=== Provided entries ===
•••••

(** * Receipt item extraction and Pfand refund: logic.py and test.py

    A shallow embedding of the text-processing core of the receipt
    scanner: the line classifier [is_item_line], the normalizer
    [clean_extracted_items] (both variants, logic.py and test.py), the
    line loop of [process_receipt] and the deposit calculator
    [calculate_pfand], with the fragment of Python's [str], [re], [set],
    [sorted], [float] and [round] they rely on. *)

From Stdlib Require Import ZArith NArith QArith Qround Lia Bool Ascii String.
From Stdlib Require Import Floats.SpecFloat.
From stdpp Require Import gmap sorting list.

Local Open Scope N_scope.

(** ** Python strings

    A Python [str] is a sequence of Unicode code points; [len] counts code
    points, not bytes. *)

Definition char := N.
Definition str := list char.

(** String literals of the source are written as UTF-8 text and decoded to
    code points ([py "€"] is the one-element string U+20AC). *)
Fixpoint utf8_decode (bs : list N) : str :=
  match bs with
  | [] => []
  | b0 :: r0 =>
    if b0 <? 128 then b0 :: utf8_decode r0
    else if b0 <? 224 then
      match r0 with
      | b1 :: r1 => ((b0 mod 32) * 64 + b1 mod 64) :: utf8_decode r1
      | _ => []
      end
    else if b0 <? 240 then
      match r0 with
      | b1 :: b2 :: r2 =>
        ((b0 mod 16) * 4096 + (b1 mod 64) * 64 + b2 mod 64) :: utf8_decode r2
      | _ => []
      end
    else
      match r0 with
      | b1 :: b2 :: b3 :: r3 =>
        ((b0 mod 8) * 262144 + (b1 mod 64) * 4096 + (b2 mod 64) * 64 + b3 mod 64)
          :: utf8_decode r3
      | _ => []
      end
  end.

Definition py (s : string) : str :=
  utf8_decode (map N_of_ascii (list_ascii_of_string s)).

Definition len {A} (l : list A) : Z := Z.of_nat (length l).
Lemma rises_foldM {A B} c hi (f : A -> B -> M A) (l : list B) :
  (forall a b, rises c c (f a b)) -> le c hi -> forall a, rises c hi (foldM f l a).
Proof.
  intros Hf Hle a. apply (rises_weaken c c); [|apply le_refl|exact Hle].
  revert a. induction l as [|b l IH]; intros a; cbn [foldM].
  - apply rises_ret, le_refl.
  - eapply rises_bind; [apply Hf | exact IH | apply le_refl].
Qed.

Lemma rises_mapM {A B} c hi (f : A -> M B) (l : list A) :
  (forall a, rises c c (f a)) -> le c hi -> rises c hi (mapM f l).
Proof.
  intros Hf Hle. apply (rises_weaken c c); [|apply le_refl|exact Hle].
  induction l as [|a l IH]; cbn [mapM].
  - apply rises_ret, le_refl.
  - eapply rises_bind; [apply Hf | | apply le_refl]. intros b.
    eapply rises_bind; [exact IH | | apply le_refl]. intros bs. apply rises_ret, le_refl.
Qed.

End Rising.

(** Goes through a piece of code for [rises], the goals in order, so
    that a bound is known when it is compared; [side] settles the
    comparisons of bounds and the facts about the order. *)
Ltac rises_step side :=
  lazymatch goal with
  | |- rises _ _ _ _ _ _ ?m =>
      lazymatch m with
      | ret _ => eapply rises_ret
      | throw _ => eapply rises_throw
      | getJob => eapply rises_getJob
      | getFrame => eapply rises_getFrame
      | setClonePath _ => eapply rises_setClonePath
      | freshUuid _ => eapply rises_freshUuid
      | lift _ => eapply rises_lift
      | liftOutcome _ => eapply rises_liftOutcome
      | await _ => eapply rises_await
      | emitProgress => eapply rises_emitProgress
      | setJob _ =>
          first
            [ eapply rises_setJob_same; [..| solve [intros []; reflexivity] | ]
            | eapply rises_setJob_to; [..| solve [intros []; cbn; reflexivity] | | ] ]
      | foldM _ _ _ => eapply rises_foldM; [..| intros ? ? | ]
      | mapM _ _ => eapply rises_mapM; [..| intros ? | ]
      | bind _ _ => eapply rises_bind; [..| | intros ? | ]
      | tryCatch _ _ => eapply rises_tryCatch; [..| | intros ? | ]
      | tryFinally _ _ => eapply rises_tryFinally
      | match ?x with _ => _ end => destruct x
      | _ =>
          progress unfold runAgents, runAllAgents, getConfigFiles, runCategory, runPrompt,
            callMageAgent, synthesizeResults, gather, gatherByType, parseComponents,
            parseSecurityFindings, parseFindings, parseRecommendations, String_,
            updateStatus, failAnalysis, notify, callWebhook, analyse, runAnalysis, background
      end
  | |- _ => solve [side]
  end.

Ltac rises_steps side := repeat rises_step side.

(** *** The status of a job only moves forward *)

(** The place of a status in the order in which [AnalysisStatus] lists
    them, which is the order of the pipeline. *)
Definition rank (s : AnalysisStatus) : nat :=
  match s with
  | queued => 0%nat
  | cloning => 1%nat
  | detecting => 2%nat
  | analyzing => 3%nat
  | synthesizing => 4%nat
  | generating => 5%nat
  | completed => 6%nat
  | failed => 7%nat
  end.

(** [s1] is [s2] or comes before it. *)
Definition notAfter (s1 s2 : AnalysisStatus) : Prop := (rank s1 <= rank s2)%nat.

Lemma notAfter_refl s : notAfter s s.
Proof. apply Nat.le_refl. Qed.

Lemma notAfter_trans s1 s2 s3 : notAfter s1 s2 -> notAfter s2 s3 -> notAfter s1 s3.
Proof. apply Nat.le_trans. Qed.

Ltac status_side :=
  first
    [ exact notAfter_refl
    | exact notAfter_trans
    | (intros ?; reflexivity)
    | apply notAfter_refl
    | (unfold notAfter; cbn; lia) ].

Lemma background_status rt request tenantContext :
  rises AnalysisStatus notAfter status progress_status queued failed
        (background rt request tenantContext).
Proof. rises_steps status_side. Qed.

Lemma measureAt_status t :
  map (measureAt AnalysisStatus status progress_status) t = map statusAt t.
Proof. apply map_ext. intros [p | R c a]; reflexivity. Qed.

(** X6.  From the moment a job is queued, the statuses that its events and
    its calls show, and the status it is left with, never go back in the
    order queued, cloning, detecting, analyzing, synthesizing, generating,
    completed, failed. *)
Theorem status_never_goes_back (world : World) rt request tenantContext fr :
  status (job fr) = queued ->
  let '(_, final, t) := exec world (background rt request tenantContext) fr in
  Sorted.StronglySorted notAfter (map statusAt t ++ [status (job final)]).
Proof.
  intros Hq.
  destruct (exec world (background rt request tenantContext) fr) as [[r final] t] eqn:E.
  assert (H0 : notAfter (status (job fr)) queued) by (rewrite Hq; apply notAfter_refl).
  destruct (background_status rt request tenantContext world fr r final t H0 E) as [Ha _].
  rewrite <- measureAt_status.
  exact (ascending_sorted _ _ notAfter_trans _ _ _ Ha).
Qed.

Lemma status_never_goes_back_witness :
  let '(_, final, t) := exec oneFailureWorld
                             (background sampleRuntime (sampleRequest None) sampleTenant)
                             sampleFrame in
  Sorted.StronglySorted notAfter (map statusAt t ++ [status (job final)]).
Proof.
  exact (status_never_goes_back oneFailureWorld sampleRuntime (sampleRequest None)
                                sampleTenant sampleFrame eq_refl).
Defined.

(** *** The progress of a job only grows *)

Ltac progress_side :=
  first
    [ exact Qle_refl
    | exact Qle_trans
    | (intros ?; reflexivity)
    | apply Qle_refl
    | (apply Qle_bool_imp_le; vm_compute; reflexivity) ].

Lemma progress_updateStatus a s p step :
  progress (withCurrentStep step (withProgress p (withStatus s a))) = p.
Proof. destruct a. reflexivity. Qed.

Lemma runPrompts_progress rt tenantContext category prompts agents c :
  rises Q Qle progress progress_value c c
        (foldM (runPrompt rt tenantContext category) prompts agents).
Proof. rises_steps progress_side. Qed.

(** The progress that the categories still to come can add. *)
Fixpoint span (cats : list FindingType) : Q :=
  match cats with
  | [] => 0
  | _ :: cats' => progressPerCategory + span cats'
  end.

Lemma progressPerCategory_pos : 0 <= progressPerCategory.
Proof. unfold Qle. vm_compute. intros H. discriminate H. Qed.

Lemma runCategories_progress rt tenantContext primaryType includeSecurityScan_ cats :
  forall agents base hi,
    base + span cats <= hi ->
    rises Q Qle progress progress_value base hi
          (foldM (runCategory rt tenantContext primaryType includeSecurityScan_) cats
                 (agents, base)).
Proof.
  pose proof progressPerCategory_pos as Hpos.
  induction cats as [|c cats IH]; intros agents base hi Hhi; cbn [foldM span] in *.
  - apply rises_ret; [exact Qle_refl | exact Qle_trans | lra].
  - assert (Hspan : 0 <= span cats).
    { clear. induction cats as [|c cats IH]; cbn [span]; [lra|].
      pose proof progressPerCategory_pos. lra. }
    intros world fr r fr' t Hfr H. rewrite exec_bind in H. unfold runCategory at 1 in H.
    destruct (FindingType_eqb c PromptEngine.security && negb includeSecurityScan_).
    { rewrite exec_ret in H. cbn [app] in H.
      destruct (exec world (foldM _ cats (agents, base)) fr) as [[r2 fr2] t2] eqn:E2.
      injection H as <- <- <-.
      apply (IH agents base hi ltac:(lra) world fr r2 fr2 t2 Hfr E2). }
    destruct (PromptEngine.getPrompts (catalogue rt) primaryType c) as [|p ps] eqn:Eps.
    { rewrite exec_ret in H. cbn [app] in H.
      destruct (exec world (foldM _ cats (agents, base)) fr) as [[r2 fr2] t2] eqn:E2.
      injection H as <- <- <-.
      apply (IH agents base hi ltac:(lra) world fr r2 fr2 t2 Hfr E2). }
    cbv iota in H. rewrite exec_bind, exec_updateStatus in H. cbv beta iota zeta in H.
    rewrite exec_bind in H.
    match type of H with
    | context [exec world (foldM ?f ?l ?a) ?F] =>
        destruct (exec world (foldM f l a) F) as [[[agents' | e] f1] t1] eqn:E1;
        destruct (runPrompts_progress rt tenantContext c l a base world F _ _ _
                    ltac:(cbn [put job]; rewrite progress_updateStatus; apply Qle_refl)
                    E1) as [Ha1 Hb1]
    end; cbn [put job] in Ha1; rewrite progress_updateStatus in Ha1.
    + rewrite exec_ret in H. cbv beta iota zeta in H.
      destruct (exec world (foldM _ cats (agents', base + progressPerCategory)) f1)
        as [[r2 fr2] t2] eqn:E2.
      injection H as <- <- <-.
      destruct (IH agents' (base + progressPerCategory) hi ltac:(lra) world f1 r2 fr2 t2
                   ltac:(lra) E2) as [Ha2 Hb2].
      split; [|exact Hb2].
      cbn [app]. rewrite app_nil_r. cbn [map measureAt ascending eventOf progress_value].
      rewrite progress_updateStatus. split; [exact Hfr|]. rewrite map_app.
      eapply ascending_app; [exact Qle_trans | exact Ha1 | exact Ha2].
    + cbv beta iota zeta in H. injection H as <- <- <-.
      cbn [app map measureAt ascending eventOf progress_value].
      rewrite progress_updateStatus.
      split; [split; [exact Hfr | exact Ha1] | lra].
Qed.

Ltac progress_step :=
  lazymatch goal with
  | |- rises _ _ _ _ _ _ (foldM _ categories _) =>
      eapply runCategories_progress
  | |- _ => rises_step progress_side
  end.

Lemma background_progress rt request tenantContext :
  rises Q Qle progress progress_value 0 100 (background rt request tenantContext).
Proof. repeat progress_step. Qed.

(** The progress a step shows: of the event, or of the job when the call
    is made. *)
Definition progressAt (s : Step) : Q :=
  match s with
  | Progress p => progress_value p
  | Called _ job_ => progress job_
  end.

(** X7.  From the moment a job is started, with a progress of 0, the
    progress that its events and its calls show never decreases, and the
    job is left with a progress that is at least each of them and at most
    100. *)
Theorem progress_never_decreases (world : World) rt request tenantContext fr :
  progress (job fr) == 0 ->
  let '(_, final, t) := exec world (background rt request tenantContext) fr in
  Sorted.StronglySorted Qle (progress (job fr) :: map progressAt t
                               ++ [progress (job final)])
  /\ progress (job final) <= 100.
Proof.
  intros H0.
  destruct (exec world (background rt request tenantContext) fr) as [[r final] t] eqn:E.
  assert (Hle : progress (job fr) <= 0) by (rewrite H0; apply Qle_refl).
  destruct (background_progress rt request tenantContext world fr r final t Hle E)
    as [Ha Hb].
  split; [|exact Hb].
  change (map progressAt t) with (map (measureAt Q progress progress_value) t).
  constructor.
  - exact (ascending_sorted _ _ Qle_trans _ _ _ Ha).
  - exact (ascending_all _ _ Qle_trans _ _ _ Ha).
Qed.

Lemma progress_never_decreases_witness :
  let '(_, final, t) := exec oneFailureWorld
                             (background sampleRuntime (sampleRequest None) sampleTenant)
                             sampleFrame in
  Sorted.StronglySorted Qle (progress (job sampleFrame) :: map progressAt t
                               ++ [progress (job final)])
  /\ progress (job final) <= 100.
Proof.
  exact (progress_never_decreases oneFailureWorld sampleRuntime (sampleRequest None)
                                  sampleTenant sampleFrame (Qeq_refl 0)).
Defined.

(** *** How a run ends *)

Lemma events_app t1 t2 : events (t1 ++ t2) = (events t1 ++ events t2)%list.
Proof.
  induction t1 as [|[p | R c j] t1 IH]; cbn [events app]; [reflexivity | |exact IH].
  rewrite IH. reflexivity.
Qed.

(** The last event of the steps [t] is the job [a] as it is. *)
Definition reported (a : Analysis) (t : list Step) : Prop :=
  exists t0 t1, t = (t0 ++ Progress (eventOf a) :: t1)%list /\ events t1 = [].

•••••

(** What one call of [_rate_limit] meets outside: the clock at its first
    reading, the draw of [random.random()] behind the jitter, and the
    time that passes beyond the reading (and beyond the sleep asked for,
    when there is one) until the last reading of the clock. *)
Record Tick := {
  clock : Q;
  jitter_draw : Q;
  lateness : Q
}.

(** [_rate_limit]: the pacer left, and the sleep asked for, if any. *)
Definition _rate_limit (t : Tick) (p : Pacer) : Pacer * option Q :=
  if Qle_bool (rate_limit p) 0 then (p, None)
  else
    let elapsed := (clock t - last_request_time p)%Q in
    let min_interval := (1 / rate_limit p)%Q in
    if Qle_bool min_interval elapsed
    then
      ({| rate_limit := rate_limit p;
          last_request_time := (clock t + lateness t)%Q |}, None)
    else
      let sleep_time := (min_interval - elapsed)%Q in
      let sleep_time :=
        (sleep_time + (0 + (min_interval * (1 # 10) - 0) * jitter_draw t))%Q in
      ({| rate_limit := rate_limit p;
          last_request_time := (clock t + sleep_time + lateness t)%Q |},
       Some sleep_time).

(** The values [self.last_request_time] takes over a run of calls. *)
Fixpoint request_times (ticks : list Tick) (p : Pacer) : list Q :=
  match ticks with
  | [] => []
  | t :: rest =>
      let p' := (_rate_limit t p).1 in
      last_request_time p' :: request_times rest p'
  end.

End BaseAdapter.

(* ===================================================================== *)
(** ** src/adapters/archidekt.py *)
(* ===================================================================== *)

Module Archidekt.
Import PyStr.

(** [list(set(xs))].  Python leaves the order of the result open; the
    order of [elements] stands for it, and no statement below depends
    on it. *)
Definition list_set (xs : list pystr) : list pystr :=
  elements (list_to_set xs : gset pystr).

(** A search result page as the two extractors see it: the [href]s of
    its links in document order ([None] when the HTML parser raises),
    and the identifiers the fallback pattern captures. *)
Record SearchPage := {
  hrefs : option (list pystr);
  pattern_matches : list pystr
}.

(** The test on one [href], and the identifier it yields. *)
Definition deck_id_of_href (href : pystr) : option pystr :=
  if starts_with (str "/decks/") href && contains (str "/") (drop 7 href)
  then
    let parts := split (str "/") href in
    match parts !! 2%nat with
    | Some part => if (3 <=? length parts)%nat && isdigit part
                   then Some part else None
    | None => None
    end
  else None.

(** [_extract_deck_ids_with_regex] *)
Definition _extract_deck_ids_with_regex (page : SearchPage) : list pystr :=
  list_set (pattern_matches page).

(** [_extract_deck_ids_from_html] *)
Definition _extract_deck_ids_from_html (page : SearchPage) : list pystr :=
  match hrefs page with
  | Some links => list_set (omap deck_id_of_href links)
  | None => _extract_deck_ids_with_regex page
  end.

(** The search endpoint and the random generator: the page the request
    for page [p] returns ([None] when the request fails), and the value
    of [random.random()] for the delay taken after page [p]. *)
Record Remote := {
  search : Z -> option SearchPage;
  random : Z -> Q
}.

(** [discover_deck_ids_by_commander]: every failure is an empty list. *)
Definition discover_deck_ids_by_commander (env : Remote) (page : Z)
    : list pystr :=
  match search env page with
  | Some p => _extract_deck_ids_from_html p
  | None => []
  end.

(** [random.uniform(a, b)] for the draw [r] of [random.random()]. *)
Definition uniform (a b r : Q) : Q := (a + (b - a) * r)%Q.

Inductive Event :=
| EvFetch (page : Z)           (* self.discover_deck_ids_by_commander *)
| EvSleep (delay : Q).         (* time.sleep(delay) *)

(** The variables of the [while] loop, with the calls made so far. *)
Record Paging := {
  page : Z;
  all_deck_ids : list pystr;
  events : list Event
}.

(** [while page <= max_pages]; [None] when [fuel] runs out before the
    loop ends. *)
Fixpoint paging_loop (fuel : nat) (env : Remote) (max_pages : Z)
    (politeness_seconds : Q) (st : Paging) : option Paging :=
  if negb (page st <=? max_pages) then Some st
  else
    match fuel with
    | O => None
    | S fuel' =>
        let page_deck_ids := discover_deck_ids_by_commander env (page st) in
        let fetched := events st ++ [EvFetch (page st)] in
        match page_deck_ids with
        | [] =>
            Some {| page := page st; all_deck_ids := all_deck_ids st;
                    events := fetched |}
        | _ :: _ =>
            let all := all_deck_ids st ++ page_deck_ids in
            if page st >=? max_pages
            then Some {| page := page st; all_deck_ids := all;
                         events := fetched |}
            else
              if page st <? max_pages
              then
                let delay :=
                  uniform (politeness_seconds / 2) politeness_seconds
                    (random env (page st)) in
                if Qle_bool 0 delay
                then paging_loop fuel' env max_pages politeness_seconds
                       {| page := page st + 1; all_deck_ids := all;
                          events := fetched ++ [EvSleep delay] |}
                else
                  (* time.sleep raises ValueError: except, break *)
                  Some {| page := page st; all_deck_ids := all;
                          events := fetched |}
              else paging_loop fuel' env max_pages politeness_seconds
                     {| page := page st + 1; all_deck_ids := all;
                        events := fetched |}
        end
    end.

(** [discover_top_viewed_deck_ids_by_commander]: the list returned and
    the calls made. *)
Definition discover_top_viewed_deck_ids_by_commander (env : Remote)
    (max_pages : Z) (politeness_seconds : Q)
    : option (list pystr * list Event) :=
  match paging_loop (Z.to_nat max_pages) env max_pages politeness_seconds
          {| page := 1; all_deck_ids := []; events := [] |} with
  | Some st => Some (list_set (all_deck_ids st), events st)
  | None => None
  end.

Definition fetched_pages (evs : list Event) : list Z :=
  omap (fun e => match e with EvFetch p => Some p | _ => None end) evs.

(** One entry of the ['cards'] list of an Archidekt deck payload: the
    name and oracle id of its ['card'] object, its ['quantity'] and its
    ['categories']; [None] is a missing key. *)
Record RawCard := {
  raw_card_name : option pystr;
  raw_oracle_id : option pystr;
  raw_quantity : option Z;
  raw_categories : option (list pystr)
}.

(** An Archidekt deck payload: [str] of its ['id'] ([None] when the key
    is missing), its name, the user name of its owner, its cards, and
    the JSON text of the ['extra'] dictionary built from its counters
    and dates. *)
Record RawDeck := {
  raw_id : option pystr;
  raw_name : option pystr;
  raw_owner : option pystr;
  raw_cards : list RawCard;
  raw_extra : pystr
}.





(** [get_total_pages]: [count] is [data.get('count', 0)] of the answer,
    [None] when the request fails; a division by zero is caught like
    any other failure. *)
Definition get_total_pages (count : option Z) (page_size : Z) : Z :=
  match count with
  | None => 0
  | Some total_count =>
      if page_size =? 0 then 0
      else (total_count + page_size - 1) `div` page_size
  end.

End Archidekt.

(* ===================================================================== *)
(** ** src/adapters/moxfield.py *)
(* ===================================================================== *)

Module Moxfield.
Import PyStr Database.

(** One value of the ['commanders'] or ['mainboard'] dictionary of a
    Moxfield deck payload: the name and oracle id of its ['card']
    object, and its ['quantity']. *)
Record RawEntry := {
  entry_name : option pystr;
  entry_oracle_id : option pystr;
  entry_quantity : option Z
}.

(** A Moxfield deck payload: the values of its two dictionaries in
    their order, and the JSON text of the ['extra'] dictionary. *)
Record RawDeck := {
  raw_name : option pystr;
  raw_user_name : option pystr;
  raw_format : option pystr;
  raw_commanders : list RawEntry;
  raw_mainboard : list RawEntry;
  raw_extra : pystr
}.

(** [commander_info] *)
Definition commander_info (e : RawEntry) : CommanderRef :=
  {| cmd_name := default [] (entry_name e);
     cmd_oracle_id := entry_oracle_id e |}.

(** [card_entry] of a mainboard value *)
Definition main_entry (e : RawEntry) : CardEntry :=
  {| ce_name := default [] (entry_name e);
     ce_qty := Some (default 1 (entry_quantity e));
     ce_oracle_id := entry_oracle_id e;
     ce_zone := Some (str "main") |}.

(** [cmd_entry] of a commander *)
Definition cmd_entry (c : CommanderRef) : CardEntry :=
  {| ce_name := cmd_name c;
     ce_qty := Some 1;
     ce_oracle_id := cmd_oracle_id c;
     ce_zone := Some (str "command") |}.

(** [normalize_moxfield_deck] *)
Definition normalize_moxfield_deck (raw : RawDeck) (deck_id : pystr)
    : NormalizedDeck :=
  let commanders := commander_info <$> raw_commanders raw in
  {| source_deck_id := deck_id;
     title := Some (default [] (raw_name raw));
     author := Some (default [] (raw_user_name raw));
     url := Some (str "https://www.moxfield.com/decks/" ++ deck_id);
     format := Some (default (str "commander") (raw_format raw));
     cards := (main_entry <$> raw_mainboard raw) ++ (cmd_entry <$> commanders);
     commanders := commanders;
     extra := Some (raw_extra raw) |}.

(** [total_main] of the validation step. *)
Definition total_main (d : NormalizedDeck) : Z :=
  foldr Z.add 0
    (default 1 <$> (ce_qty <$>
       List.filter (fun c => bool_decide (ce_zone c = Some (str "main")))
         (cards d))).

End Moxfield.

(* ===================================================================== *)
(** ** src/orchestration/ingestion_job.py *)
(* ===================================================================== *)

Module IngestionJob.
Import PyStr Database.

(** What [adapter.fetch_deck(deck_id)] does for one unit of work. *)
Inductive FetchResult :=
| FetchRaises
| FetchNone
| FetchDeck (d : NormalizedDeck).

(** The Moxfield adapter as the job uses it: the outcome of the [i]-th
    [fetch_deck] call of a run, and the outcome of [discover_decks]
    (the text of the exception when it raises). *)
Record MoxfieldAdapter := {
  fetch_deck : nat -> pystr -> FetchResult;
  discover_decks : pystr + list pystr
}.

•••••

=== What is being asked ===
Take the listing above and repeat exactly the lines from the one containing "(** * Receipt" through the one containing "Local Open Scope N_scope.", both included.

=== Response area ===
(** * Receipt item extraction and Pfand refund: logic.py and test.py

    A shallow embedding of the text-processing core of the receipt
    scanner: the line classifier [is_item_line], the normalizer
    [clean_extracted_items] (both variants, logic.py and test.py), the
    line loop of [process_receipt] and the deposit calculator
    [calculate_pfand], with the fragment of Python's [str], [re], [set],
    [sorted], [float] and [round] they rely on. *)

From Stdlib Require Import ZArith NArith QArith Qround Lia Bool Ascii String.
From Stdlib Require Import Floats.SpecFloat.
From stdpp Require Import gmap sorting list.

Local Open Scope N_scope.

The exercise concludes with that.